Undoubtedly, what one had seen was the explosion of an airborne object in the vicinity of Cape Canaveral. The logical explanation, given the apparent altitude and bearings of the flash, was that a spacecraft just launched from the Cape had exploded over the Atlantic. However, in a sacred tradition dating from 1986, no manned or unmanned rockets were ever launched from the Kennedy Space Center on January 28—the anniversary of the Challenger disaster.
When the phenomenon had first been noticed, no one on Olympus Station recognized the significance of the date or time. An urgent radio message to the Kennedy Space Center was made by Olympus Command, inquiring if one of the cargo rockets which regularly lifted of from the Cape had exploded. After a longer than usual delay, the following message had been received:
CANAVERAL 1156 TO OLYMPUS RE LAST INQUIRY: WE NEVER REPEAT NEVER LAUNCH ANY SPACECRAFT ON THIS
DAY. NO EXPLOSIONS HAVE BEEN SPOTTED DOWNRANGE BY GROUND OBSERVERS OR BY RADAR. CAPE WISHES TO INFORM OLYMPUS SOURCE THAT HE/SHE HAS A SICK SENSE OF HUMOR IF THIS IS BULLSHIT AS WE SUSPECT. CANAVERAL OUT.

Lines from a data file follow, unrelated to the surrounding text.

(** * helloworld.js: the procedural generators, embedded and verified

    A shallow embedding of the three generation algorithms of the
    repository:

    - [src/algorithms/lsystem.js]: the rewriting engine [LSystem] and
      the turtle walker [parseLSystemString];
    - [src/algorithms/buildingGrammar.js]: [BuildingGrammar];
    - [src/algorithms/flocking.js]: [Boid] and [FlockingSystem].

    Conventions of the embedding.

    - A JavaScript number that holds a measure (a length, an angle, a
      coordinate, a weight) is a real number of [R]: arithmetic is exact,
      there is no rounding, no NaN and no infinity.  A number that holds a
      count or an index (iterations, levels, roomsPerLevel, loop
      counters) is a [nat]; [BuildingCounts] reads the two counts of a
      building as integers of either sign or NaN.
    - A JavaScript string is a [string]; the symbols of an L-system are
      its characters.
    - An object used as a dictionary is a [gmap] with string keys.
    - Mutation is explicit state passing; an exception is a value of
      [Completion]. *)

From Stdlib Require Import Reals Lra Lia List Ascii String.
From stdpp Require Import base option list strings gmap pretty.
Import ListNotations.

(** ** JavaScript values and completions *)

Module Js.

(** The values a configuration key can hold.  An absent key reads as
    [JsUndefined]. *)
Inductive JsValue : Type :=
| JsUndefined
| JsNull
| JsBool (b : bool)
| JsNumber (r : R)
| JsString (s : string).

(** [a === b] on the values above. *)
Definition strict_equal (a b : JsValue) : bool :=
  match a, b with
  | JsUndefined, JsUndefined => true
  | JsNull, JsNull => true
  | JsBool x, JsBool y => Bool.eqb x y
  | JsNumber x, JsNumber y => if Req_dec_T x y then true else false
  | JsString x, JsString y => String.eqb x y
  | _, _ => false
  end.

(** [a !== b]. *)
Definition strict_not_equal (a b : JsValue) : bool :=
  negb (strict_equal a b).

(** Truthiness of a string: every string but the empty one. *)
Definition truthy_string (s : string) : bool :=
  match s with
  | EmptyString => false
  | String _ _ => true
  end.

(** [v || d] for an optional count: [undefined] and [0] are falsy. *)
Definition or_count (v : option nat) (d : nat) : nat :=
  match v with
  | Some n => if Nat.eqb n 0 then d else n
  | None => d
  end.

(** [v || d] for an optional measure. *)
Definition or_measure (v : option R) (d : R) : R :=
  match v with
  | Some r => if Req_dec_T r 0 then d else r
  | None => d
  end.

(** [v || d] for an optional string. *)
Definition or_string (v : option string) (d : string) : string :=
  match v with
  | Some s => if truthy_string s then s else d
  | None => d
  end.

Later, once Olympus Station assured the NASA administrators at the Cape that a nasty joke was not at the heart of the matter, both Skycorp and NASA began quiet investigations of their own. Yet nothing could be definitively proved or disproved until a year later, when January 28 rolled around again. On that day, a team of photographers, space historians, and scientists—including a couple of parapsychologists—were gathered at the Cape, monitoring by both optical telescope and by cameras sent aloft on Air Force planes the area of airspace nine miles down-range from the Cape where the Challenger had been destroyed by a malfunctioning solid-rocket booster. At the same time, a small group of Olympus crewmen gathered in the Meteorology compartment of the as-yet uncompleted space station to watch the event. A third group of observers were aboard the airplanes circling the area of the Atlantic Ocean where the sighting had been made. All three groups were recording the event with video cameras—and one of the parapsychologists was an esper who concentrated her thoughts on the approximate area of the explosion.

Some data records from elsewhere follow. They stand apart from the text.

(** * go_news: the generation pipeline of the Hacker News podcast service

    A shallow embedding of the Go sources

      - [internal/ai/client.go]        (retry wrapper around generation calls)
      - [internal/crawler/hackernews.go] (front page listing, item content
        fetch)
      - [internal/storage/minio.go]    (artifact store client)
      - [internal/tts]                 (voices, escaping, the Edge request)
      - [config/config.go], package [config] (settings read from the
        environment) and package [api] (HTTP entry point, the handlers that
        serve and delete what is stored, pipeline, turn splitting, audio
        merge)

    Go strings are byte sequences; they are modelled by [string], one
    [ascii] per byte, so that the UTF-8 literals of the source ("男", "女",
    the full-width colon) keep their byte encodings.  Go [int] values are
    modelled by [Z]; where the source multiplies a configured value, the
    wrap-around of the 64-bit [int] is written out, and a slice expression
    that can leave its range returns [None] for the run-time panic.
    Calls that leave the process (object store, HTTP, chat completion,
    speech synthesis, file system, ffmpeg, sleeping) are the actions of a
    small free monad [Prog]; a run is the interpretation of a program by
    a handler over an explicit world that records the trace of calls.
    [log.Printf] lines are not modelled. *)

From Stdlib Require Import ZArith Ascii String List Bool Lia.
From stdpp Require Import base option list gmap strings pretty.

Import ListNotations.
Local Open Scope string_scope.
Local Open Scope list_scope.
Local Open Scope Z_scope.

(** ** Go values *)

(** Go's [error] interface: only the message is observable here. *)
Definition error := string.

(** A Go pair [(value, err)] where exactly one side is meaningful. *)
Inductive result (A : Type) : Type :=
| Ok (a : A)
| Err (e : error).
Arguments Ok {A} a.
Arguments Err {A} e.

Definition isOk {A} (r : result A) : bool :=
  match r with Ok _ => true | Err _ => false end.

(** [fmt.Errorf(prefix + "%w", err)]. *)
Definition Errorf_w (prefix : string) (e : error) : error := prefix +:+ e.

(** [s[i]] as an integer, 0 out of range (never reached by the code below). *)
Definition byteOf (c : ascii) : Z := Z.of_N (N_of_ascii c).

Definition byteAt (s : string) (i : nat) : Z :=
  match String.get i s with
  | Some c => byteOf c
  | None => 0
  end.

(** [len(s)] *)
Definition len (s : string) : Z := Z.of_nat (String.length s).

(** [s[lo:hi]] and [s[lo:]] for in-range indices. *)
Definition slice (s : string) (lo hi : nat) : string :=
  String.substring lo (hi - lo) s.

Definition sliceFrom (s : string) (lo : nat) : string :=
  String.substring lo (String.length s - lo) s.

(** Go's [int] is 64 bits wide on the platforms the service is built
    for; the result of an operation on [int] wraps around in two's
    complement. *)
Definition minInt : Z := -9223372036854775808.
Definition maxInt : Z := 9223372036854775807.

Definition wrapInt (z : Z) : Z :=
  (z - minInt) mod 18446744073709551616 + minInt.

(** [s[:hi]]; [None] is the run-time panic for an index out of range. *)
Definition sliceTo (s : string) (hi : Z) : option string :=
  if (hi <? 0) || (len s <? hi) then None
  else Some (slice s 0 (Z.to_nat hi)).

(** ** Package [unicode/utf8] (Go standard library) *)

Module utf8.

Definition RuneError : Z := 0xFFFD.
Definition RuneSelf : Z := 0x80.
Definition UTFMax : nat := 4.

Definition maskx : Z := 0x3F.
Definition mask2 : Z := 0x1F.
Definition mask3 : Z := 0x0F.
Definition mask4 : Z := 0x07.
Definition locb : Z := 0x80.
Definition hicb : Z := 0xBF.

(** The [first] table together with [acceptRanges]: what a leading byte
    announces. *)
Inductive firstInfo :=
| as_                                   (* ASCII *)
| xx                                    (* invalid leading byte *)
| lead (size : nat) (lo hi : Z).        (* size and accepted second byte *)

Definition first (b : Z) : firstInfo :=
  if b <? 0x80 then as_
  else if b <? 0xC2 then xx
  else if b <? 0xE0 then lead 2 locb hicb
  else if b =? 0xE0 then lead 3 0xA0 hicb
  else if b <? 0xED then lead 3 locb hicb
  else if b =? 0xED then lead 3 locb 0x9F
  else if b <? 0xF0 then lead 3 locb hicb
  else if b =? 0xF0 then lead 4 0x90 hicb
  else if b <? 0xF4 then lead 4 locb hicb
  else if b =? 0xF4 then lead 4 locb 0x8F
  else xx.
(* ===== verification/_CoqProject ===== *)
-Q . S2P
Prelude.v
JsRegex.v
Sanitizer.v
JsObject.v
Blocks.v
TreeBuilder.v
RootDiscovery.v
TreeSpec.v
JsNumber.v
Host.v
Plugin.v
Lifecycle.v
ErrorBoundary.v
Scenarios.v
Renderer.v
SimplePlugin.v
PageDom.v
Markdown.v
PageWorld.v
OrcaMindMap.v
MarkmapSimple.v
BasicOutline.v
PageMindMap.v
MarkmapPlugin.v
LocalContainer.v
LocalMindMap.v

Nothing was seen from the ground or from the sky, or was registered by any of the cameras, but the flash was seen from space, at exactly the same historical moment when the Challenger was consumed in a ball of fire. A weather satellite’s pictures confirmed the eyewitness reports of the Olympus crewmen, and subsequent computer enhancements of those pictures showed a definite explosion, down to faint streaks showing what appeared to be two solid-rocket boosters beginning to arch away from the center of the explosion. But no one on the ground or in the air saw anything unusual; that information was confirmed by the camera footage. The parapsychologist who was attempting to gather an ESP impression at the crucial moment had to be told when the event had occurred; she registered nothing in her mind.